(Beginning of Information shown)

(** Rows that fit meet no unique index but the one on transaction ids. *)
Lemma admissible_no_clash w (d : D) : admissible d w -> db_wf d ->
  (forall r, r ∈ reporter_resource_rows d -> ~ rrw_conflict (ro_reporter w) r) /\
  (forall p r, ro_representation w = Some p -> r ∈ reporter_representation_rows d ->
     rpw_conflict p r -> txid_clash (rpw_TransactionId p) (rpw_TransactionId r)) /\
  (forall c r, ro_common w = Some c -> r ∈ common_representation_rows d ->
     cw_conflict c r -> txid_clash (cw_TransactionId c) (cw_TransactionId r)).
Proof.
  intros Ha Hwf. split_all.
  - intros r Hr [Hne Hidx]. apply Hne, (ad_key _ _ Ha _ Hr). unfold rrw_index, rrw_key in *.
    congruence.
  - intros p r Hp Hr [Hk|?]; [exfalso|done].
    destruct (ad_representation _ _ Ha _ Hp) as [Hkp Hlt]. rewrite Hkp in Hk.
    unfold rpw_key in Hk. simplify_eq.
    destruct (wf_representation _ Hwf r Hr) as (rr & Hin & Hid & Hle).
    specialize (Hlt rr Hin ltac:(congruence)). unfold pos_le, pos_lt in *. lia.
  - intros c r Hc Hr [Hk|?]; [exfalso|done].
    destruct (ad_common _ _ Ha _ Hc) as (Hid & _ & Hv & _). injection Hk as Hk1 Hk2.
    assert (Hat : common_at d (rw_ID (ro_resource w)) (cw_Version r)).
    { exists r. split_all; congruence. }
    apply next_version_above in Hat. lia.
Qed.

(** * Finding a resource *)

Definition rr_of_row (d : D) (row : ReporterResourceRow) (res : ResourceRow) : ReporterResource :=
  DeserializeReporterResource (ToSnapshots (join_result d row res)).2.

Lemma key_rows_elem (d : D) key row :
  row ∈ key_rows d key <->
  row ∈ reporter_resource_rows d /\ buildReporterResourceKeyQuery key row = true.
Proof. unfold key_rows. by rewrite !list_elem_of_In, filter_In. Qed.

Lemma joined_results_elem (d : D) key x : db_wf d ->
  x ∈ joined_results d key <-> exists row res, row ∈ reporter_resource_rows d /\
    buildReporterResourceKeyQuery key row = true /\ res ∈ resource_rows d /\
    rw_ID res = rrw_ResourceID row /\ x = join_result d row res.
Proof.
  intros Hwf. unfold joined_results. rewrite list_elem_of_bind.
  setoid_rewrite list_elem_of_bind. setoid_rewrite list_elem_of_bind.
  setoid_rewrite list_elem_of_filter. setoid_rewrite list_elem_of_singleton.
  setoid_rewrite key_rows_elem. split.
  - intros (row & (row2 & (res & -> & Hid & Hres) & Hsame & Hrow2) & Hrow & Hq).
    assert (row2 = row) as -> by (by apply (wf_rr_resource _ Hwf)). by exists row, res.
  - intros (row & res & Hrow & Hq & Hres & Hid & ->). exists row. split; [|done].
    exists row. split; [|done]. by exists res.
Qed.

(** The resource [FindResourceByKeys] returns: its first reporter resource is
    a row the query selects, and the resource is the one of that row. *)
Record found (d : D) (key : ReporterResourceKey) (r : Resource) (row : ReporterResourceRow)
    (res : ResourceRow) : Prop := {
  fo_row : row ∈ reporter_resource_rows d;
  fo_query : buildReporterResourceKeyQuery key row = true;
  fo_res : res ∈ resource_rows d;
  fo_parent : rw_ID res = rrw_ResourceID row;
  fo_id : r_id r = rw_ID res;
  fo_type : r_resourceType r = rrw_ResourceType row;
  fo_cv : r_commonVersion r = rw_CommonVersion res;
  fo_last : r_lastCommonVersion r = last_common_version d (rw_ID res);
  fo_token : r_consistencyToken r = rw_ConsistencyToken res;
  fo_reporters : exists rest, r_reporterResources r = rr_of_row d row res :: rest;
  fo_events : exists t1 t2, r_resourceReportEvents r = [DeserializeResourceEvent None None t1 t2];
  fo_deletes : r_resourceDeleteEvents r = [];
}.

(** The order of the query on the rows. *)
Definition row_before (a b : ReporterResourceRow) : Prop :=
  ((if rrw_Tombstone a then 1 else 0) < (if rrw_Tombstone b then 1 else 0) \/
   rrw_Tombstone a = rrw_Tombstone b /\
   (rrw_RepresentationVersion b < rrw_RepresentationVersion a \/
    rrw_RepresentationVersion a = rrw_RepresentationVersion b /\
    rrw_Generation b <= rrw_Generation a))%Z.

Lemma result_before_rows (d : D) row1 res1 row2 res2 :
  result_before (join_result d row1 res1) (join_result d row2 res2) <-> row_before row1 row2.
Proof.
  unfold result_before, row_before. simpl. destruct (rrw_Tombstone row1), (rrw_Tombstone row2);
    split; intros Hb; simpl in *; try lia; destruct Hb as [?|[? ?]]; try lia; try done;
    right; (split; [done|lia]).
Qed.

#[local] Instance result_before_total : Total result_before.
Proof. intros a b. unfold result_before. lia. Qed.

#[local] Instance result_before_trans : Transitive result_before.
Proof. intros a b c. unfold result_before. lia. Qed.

(End of Information shown)
(Beginning of Information shown)

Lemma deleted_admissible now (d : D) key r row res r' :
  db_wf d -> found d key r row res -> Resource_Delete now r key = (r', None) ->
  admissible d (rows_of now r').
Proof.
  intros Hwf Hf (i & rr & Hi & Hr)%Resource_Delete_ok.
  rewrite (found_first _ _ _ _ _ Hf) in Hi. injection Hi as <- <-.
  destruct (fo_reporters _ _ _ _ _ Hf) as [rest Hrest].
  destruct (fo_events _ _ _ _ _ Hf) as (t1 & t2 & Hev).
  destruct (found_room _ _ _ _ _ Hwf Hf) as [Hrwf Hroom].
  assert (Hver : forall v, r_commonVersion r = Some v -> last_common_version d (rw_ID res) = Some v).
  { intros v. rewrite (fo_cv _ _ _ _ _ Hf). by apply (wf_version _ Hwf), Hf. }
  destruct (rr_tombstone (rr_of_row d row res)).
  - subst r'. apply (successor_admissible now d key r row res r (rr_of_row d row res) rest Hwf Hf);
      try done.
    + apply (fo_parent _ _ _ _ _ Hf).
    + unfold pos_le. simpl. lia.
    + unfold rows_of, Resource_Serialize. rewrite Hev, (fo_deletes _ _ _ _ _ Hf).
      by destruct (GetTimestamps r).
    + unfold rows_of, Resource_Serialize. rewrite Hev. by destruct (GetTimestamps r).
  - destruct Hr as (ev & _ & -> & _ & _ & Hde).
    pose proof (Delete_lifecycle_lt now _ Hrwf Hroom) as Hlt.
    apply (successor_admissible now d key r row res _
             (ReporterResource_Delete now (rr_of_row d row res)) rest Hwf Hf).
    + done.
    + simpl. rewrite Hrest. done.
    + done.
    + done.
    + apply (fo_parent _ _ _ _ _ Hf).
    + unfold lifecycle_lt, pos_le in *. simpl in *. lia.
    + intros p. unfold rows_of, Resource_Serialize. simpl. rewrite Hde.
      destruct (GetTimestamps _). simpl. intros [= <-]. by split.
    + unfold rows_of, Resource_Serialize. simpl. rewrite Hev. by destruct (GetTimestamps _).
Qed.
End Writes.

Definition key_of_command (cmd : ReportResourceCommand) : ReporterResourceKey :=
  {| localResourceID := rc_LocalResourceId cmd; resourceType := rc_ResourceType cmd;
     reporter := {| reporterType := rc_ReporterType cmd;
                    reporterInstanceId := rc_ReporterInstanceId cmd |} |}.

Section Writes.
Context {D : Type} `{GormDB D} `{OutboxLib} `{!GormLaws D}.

(End of Information shown)
(Beginning of Information shown)

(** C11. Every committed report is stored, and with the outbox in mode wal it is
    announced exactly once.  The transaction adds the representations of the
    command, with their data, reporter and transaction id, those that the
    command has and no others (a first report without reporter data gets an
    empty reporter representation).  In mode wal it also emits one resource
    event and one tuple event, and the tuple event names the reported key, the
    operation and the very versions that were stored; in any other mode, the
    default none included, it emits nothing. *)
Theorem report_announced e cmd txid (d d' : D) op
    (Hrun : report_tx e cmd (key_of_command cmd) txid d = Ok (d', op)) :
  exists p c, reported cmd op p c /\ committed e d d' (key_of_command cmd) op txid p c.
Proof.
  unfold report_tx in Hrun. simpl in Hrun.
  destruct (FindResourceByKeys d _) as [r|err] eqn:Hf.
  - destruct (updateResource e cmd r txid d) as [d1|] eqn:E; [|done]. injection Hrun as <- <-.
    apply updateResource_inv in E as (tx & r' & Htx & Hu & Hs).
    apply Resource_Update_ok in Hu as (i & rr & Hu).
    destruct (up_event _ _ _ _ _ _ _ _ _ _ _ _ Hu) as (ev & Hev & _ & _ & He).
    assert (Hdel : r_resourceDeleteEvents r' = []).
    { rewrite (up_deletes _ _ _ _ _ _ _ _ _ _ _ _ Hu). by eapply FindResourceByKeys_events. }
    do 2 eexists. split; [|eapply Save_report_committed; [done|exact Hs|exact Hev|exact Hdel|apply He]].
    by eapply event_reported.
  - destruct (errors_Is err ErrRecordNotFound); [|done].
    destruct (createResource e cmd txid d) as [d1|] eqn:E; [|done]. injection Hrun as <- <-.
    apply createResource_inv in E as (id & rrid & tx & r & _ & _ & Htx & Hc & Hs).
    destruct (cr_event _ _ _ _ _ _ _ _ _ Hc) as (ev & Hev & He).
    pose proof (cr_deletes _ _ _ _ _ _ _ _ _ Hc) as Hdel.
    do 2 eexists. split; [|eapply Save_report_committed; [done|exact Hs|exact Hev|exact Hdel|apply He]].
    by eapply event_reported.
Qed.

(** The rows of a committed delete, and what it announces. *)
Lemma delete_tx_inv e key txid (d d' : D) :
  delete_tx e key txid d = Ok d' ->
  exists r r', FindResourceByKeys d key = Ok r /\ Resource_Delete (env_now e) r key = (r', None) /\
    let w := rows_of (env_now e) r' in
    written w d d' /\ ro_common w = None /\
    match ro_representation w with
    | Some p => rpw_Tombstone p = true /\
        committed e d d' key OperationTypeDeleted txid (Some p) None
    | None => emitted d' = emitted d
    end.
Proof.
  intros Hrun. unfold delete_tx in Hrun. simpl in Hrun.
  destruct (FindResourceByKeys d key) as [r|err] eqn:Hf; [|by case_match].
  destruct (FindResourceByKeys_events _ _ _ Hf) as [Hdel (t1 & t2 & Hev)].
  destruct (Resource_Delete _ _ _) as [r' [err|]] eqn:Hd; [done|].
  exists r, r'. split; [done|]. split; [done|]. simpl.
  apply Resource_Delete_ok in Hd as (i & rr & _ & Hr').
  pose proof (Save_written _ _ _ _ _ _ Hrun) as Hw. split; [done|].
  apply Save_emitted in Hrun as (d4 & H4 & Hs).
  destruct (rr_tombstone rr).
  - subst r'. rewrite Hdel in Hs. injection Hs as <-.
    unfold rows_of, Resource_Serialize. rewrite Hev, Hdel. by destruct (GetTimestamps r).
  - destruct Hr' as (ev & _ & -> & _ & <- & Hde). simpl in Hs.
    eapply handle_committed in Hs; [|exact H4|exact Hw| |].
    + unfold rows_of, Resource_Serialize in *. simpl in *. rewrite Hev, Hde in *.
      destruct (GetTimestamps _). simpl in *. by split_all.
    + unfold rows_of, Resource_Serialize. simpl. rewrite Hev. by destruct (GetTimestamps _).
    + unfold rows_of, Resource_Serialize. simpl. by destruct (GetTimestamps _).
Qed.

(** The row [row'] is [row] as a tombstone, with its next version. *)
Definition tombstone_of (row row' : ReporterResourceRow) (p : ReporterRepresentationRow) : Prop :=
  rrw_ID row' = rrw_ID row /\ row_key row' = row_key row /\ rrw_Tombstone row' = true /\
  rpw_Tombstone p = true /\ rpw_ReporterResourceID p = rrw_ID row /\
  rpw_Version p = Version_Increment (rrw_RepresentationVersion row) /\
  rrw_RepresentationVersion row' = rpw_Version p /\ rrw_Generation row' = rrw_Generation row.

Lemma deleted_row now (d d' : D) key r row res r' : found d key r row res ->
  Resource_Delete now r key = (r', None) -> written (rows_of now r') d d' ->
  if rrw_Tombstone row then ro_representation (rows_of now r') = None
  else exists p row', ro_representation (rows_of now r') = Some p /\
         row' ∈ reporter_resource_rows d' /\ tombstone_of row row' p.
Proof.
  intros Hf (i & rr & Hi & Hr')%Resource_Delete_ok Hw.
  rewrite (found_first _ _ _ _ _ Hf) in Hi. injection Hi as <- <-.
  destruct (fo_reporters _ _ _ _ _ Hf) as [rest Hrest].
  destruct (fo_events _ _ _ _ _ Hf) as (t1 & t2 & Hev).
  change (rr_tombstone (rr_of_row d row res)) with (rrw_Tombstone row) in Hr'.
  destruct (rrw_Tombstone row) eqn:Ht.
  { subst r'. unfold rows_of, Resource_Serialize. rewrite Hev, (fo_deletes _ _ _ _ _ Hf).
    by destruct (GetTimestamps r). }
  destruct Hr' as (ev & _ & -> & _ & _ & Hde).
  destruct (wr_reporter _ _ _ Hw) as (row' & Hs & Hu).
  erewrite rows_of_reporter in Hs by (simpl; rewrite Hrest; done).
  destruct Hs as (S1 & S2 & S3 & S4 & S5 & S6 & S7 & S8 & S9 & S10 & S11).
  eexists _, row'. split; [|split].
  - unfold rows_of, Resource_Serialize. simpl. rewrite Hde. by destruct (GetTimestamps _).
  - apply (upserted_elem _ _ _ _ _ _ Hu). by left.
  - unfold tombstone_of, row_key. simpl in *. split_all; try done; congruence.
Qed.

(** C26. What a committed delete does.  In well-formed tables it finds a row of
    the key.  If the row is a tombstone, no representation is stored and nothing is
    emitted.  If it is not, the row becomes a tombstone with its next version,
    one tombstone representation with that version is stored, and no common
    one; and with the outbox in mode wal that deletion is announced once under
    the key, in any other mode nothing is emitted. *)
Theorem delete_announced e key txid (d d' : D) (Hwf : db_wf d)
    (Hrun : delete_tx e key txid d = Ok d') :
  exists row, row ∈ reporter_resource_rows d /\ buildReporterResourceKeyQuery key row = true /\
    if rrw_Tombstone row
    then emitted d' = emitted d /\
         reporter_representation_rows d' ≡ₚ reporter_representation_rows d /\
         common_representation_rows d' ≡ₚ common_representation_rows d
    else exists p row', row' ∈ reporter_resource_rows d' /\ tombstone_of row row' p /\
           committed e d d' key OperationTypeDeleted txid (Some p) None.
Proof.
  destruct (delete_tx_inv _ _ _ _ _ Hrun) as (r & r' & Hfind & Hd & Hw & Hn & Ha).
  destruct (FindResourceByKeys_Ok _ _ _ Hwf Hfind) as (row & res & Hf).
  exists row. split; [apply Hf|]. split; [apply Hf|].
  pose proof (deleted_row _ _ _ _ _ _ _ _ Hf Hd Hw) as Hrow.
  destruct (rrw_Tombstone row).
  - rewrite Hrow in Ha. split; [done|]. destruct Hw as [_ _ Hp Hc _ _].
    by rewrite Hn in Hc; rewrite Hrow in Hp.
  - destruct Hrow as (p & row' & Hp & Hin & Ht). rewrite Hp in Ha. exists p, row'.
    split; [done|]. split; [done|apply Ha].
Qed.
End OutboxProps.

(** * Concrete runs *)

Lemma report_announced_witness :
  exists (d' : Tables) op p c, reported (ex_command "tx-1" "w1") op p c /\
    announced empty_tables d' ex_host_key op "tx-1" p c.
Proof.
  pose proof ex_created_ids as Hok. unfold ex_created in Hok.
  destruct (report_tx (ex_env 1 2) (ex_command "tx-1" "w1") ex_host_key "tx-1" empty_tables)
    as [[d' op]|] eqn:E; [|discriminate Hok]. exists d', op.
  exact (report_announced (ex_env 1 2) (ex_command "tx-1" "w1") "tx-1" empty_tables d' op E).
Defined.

(End of Information shown)

Once you find the line with "command, with their" above, print it and every line after it up to and including the line with "event and one", exactly as written and nothing else.

    command, with their data, reporter and transaction id, those that the
    command has and no others (a first report without reporter data gets an
    empty reporter representation).  In mode wal it also emits one resource
    event and one tuple event, and the tuple event names the reported key, the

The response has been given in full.